*Provided data*.
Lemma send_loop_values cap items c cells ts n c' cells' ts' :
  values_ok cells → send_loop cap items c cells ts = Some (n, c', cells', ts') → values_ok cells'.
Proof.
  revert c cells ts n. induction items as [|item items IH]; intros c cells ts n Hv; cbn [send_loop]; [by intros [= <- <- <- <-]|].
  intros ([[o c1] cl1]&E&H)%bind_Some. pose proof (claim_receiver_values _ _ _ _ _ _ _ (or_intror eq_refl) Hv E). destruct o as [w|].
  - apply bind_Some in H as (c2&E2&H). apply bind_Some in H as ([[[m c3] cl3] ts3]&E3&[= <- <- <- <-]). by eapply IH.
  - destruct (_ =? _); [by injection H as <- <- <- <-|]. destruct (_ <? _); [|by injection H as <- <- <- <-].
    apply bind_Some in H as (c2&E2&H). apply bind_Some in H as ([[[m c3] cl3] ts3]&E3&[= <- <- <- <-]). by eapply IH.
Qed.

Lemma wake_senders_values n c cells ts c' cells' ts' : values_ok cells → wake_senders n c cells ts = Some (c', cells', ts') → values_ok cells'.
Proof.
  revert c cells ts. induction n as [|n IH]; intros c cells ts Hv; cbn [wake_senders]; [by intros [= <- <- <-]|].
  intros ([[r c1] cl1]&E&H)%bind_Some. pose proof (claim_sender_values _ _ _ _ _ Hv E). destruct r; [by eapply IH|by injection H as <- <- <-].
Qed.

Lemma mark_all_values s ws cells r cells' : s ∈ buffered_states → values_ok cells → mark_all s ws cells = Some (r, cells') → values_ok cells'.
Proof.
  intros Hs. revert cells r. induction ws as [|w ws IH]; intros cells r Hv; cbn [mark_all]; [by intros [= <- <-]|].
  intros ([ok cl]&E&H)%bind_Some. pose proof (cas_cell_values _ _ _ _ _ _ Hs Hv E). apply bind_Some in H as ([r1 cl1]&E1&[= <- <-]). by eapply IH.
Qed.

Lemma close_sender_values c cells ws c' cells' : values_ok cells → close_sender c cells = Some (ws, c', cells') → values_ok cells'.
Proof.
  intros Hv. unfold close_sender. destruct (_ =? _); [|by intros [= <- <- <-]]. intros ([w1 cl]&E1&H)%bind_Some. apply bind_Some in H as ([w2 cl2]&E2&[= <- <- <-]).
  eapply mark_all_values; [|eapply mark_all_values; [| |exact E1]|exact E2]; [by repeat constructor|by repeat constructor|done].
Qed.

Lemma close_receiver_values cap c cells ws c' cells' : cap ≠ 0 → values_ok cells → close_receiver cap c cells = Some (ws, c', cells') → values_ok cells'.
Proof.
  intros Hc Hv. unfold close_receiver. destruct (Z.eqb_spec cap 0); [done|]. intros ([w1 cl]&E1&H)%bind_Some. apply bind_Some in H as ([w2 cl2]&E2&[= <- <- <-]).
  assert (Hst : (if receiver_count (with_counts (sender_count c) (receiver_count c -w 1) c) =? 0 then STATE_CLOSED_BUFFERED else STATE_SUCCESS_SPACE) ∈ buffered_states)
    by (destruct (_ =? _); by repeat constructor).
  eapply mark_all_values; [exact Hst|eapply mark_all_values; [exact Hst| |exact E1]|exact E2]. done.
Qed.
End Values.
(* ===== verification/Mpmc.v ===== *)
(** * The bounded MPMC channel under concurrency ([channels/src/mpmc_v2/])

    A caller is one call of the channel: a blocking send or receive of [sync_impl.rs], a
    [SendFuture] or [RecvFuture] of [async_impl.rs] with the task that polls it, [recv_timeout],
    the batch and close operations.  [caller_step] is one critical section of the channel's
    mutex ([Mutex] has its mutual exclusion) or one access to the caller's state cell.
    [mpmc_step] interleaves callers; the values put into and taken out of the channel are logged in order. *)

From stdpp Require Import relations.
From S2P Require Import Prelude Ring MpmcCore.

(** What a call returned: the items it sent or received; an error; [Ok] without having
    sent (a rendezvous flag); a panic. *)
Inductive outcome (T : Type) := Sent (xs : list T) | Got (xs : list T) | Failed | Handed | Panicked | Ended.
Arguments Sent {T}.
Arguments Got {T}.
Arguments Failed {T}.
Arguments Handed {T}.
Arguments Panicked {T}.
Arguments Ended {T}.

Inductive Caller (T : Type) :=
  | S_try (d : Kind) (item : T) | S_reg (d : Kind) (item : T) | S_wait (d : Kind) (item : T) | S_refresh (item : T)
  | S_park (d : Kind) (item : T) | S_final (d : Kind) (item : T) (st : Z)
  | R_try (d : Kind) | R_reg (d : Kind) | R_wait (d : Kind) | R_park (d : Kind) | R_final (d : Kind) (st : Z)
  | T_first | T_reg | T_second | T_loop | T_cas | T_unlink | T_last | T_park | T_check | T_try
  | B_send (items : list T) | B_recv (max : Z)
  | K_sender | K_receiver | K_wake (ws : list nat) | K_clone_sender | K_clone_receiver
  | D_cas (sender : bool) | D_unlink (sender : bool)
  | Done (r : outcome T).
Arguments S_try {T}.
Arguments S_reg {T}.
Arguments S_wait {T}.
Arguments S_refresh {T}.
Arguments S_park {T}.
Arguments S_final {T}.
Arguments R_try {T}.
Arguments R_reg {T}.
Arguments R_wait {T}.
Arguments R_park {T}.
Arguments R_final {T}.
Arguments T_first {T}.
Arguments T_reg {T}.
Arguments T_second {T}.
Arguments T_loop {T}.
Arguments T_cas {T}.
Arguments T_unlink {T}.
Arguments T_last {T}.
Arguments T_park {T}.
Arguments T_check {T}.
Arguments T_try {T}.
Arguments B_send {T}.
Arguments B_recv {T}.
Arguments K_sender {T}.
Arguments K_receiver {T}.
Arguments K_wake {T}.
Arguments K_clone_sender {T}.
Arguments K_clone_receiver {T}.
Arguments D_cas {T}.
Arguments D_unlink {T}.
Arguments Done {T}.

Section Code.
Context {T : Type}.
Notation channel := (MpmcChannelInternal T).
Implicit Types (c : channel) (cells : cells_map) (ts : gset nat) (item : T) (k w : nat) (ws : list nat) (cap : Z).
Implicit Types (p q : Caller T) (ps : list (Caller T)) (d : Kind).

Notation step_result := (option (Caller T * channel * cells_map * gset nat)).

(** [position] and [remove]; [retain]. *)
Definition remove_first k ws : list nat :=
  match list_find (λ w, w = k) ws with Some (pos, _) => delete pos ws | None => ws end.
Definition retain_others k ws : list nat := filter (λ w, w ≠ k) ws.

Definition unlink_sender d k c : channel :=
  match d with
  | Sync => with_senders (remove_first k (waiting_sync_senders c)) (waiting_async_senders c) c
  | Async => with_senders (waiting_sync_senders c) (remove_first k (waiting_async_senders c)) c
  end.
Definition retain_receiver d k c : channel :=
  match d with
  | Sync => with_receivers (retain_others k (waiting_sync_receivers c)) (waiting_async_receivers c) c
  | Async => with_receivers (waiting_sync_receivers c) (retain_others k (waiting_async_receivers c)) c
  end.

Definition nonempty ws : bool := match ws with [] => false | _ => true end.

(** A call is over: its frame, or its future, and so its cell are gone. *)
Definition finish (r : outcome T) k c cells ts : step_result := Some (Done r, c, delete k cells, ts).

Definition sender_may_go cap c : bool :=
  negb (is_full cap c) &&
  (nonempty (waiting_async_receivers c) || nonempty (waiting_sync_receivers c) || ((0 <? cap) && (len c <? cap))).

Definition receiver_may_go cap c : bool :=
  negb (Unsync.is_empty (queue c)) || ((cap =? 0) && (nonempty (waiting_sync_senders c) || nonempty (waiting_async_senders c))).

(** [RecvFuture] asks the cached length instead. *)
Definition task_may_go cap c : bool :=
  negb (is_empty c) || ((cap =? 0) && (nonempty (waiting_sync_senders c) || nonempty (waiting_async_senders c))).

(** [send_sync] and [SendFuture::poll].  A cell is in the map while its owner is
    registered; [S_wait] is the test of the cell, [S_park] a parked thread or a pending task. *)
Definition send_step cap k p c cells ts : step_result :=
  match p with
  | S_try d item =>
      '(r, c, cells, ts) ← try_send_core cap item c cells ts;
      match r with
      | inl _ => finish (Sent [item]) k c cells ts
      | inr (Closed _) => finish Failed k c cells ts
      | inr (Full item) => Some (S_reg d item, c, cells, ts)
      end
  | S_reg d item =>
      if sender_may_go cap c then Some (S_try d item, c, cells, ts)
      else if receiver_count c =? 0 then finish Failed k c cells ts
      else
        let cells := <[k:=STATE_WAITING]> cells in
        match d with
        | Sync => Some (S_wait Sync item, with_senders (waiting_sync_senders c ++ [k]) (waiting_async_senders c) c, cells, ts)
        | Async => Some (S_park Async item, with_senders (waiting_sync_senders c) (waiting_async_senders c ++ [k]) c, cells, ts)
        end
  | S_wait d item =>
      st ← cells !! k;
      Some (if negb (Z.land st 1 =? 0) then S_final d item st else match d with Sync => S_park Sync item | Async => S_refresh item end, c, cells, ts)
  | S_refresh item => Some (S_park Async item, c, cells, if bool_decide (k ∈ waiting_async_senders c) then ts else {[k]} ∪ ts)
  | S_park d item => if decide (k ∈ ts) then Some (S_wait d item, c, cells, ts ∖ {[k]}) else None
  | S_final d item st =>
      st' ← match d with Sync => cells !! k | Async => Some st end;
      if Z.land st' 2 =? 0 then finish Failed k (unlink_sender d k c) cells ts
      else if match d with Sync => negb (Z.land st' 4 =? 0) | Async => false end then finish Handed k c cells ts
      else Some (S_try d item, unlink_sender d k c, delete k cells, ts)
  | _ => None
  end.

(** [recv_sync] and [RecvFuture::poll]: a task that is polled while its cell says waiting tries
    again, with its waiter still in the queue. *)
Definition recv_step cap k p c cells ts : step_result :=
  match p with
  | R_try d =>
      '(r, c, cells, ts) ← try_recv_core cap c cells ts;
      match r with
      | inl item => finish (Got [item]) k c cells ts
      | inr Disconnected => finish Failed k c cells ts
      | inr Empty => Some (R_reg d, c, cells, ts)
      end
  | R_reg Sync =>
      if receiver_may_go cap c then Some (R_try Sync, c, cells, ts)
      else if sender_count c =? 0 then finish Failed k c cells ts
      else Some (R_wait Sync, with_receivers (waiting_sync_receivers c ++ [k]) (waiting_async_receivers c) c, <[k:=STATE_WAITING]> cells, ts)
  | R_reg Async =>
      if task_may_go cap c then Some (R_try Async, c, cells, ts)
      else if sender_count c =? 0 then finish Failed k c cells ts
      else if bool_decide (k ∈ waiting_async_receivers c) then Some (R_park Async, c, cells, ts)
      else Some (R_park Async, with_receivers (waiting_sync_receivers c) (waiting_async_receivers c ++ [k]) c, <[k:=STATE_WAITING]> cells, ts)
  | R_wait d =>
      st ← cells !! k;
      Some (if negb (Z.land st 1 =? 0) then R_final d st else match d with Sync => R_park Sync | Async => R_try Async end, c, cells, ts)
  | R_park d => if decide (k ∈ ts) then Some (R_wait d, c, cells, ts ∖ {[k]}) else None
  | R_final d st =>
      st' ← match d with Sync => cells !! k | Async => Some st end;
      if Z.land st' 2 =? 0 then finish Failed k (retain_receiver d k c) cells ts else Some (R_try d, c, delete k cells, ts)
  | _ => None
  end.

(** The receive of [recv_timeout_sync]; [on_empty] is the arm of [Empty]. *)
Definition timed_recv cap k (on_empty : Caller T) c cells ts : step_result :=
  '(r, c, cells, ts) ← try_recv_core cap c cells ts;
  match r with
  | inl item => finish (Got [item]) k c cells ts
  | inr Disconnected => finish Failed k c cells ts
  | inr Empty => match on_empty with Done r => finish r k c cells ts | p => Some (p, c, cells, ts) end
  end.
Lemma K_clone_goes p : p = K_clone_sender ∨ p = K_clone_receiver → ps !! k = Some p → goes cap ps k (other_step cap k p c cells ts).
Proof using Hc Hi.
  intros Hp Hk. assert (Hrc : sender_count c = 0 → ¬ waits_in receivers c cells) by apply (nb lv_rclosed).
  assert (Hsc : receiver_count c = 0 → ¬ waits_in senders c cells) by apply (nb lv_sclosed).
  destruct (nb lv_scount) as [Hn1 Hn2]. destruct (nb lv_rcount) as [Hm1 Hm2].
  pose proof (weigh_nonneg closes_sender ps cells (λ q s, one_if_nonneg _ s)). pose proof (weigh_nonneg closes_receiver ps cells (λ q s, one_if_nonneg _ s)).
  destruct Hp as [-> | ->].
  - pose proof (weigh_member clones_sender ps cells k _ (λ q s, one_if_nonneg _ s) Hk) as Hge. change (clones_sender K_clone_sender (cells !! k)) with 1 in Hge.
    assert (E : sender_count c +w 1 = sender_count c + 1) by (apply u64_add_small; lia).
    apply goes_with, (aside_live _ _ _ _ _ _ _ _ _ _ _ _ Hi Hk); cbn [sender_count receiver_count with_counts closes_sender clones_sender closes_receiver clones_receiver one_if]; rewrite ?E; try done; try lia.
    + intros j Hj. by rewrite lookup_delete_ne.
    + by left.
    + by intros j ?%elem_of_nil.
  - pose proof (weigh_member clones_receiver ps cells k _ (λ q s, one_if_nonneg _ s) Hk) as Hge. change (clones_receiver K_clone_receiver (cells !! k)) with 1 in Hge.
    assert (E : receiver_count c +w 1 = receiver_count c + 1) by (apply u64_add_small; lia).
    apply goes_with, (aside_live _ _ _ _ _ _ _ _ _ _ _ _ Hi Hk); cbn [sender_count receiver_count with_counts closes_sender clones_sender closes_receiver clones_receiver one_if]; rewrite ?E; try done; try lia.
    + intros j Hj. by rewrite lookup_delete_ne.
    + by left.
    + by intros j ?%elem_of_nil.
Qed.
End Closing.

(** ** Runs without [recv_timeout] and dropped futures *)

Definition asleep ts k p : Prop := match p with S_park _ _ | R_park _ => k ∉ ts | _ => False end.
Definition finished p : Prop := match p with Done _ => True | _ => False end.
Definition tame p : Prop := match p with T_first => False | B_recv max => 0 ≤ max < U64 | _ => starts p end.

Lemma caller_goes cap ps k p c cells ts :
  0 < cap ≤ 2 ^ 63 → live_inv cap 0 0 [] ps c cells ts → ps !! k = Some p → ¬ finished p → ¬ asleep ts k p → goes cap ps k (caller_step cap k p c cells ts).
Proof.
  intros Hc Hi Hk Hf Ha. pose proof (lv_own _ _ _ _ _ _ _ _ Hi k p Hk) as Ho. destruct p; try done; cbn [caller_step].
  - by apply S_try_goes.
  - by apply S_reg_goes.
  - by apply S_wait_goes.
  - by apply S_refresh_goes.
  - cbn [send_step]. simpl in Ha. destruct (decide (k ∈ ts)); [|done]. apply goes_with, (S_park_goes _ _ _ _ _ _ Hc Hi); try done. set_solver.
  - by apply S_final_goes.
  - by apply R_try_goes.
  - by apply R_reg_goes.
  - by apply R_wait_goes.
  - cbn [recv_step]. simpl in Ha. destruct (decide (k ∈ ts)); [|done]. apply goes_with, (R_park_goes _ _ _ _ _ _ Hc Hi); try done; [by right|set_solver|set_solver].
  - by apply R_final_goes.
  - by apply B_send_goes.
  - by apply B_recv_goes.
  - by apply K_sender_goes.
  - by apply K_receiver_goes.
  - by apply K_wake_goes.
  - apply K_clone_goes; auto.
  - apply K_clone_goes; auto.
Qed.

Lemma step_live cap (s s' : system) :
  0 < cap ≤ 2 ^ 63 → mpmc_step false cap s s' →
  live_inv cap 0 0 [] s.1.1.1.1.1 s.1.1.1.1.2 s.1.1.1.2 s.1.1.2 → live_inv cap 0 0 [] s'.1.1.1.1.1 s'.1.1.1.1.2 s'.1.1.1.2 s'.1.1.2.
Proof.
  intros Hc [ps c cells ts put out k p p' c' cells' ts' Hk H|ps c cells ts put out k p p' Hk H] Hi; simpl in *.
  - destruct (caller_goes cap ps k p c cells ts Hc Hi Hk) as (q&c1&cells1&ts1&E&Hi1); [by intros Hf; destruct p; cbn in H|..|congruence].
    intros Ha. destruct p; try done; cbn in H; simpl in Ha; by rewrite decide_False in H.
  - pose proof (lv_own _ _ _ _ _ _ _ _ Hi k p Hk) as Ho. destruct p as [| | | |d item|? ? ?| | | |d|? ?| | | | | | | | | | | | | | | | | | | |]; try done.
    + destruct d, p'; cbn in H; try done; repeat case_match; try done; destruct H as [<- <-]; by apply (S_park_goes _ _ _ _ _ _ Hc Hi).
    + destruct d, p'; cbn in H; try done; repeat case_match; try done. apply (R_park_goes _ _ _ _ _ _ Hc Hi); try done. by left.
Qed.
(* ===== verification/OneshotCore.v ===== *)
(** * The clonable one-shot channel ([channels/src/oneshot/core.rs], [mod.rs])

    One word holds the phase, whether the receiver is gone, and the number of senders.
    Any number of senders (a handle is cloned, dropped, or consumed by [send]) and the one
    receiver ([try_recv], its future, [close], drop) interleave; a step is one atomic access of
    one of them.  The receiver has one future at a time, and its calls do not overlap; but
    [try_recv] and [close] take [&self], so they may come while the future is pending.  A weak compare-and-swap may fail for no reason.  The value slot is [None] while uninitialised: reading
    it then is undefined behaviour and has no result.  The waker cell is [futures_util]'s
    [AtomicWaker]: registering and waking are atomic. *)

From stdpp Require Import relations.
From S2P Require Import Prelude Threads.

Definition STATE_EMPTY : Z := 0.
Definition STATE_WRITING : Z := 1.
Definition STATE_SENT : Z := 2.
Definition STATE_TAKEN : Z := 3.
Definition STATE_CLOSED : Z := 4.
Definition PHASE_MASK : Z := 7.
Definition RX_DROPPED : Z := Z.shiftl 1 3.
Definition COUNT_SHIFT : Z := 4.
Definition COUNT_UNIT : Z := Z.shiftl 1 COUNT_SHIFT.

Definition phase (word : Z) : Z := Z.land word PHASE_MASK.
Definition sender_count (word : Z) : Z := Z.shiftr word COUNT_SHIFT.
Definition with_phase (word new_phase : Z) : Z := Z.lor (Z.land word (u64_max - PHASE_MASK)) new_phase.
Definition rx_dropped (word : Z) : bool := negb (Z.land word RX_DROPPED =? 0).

*Work instruction*. Return only the stretch of the material above from the line holding "assert (E : sender_count" through the line holding "(** ** Runs without", copied exactly.

*The completed task*.
    assert (E : sender_count c +w 1 = sender_count c + 1) by (apply u64_add_small; lia).
    apply goes_with, (aside_live _ _ _ _ _ _ _ _ _ _ _ _ Hi Hk); cbn [sender_count receiver_count with_counts closes_sender clones_sender closes_receiver clones_receiver one_if]; rewrite ?E; try done; try lia.
    + intros j Hj. by rewrite lookup_delete_ne.
    + by left.
    + by intros j ?%elem_of_nil.
  - pose proof (weigh_member clones_receiver ps cells k _ (λ q s, one_if_nonneg _ s) Hk) as Hge. change (clones_receiver K_clone_receiver (cells !! k)) with 1 in Hge.
    assert (E : receiver_count c +w 1 = receiver_count c + 1) by (apply u64_add_small; lia).
    apply goes_with, (aside_live _ _ _ _ _ _ _ _ _ _ _ _ Hi Hk); cbn [sender_count receiver_count with_counts closes_sender clones_sender closes_receiver clones_receiver one_if]; rewrite ?E; try done; try lia.
    + intros j Hj. by rewrite lookup_delete_ne.
    + by left.
    + by intros j ?%elem_of_nil.
Qed.
End Closing.

(** ** Runs without [recv_timeout] and dropped futures *)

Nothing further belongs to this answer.